The effects of selective electrical stimulation of the rat cochlea on hippocampal field potentials.
Hitier M., Zhang Y-F., Sato G., Besnard S., Zheng Y., Smith PF.
The hippocampus is a brain structure well known for its importance to spatial learning and memory. As such it is assumed to use multisensory integration in order to generate mathematical maps of the spatial environment. Auditory inputs to the hippocampus have been described to a limited extent. Although it has been demonstrated that natural auditory stimulation can evoke local field potentials (LFPs) and single neuron responses in the hippocampus, and that noise trauma and tinnitus can cause maladaptive hippocampal plasticity, to the best of our knowledge no one has selectively, electrically stimulated the cochlea and recorded electrophysiological responses in the hippocampus. Here, we used unilateral electrical cochlear stimulation in rats while recording LFPs in the hippocampus bilaterally, with a multi-electrode array.

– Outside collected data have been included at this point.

(* ===== verification/Time.v ===== *)
(** * Timestamps and dates

    [types.go]'s text forms of instants and dates, on top of the parts of
    Go's [time] package they use: the proleptic Gregorian calendar,
    [time.Parse] for the layouts of [tsLayouts], and [Format]. *)
From S2P Require Import Prelude GoVal GoStr.

Local Open Scope Z_scope.

(** ** The calendar *)

Definition leap (y : Z) : bool := (y mod 4 =? 0) && (negb (y mod 100 =? 0) || (y mod 400 =? 0)).

Definition daysIn (m y : Z) : Z :=
  if m =? 2 then if leap y then 29 else 28
  else if (m =? 4) || (m =? 6) || (m =? 9) || (m =? 11) then 30 else 31.

(** Days of the year before month [m]. *)
Definition daysBefore (m y : Z) : Z :=
  (if m =? 1 then 0 else if m =? 2 then 31 else if m =? 3 then 59 else if m =? 4 then 90
   else if m =? 5 then 120 else if m =? 6 then 151 else if m =? 7 then 181 else if m =? 8 then 212
   else if m =? 9 then 243 else if m =? 10 then 273 else if m =? 11 then 304 else 334)
  + (if (2 <? m) && leap y then 1 else 0).

(** Days from 0001-01-01 to the first day of year [y]. *)
Definition daysToYear (y : Z) : Z :=
  let p := y - 1 in 365 * p + p / 4 - p / 100 + p / 400.

(** Days from 0001-01-01 to 1970-01-01. *)
Definition epochDays : Z := 719162.

(** [time.Date(y, m, d, 0, 0, 0, 0, time.UTC).Unix() / 86400] for a valid
    date. *)
Definition daysOf (y m d : Z) : Z := daysToYear y + daysBefore m y + d - 1 - epochDays.

(** The month of a day of the year: the last one that starts by then. *)
Fixpoint monthOf (ms : list Z) (yday y : Z) : Z :=
  match ms with
  | [] => 1
  | m :: ms' => if daysBefore m y <=? yday then m else monthOf ms' yday y
  end.
Definition months : list Z := [12; 11; 10; 9; 8; 7; 6; 5; 4; 3; 2].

We observed triphasic LFP responses bilaterally from unilateral stimulation, but with larger amplitudes on the contralateral side, especially for Phase 1 and 3 of the LFP, for which the latencies were also longer. The latencies under urethane anaesthesia were consistent with auditory information from the cochlea travelling across approximately 6-7 synapses. These data demonstrate that the cochlea contributes a powerful auditory input to the hippocampus, which is also lateralized, and may have implications for spatial cognition in cochlear implant patients.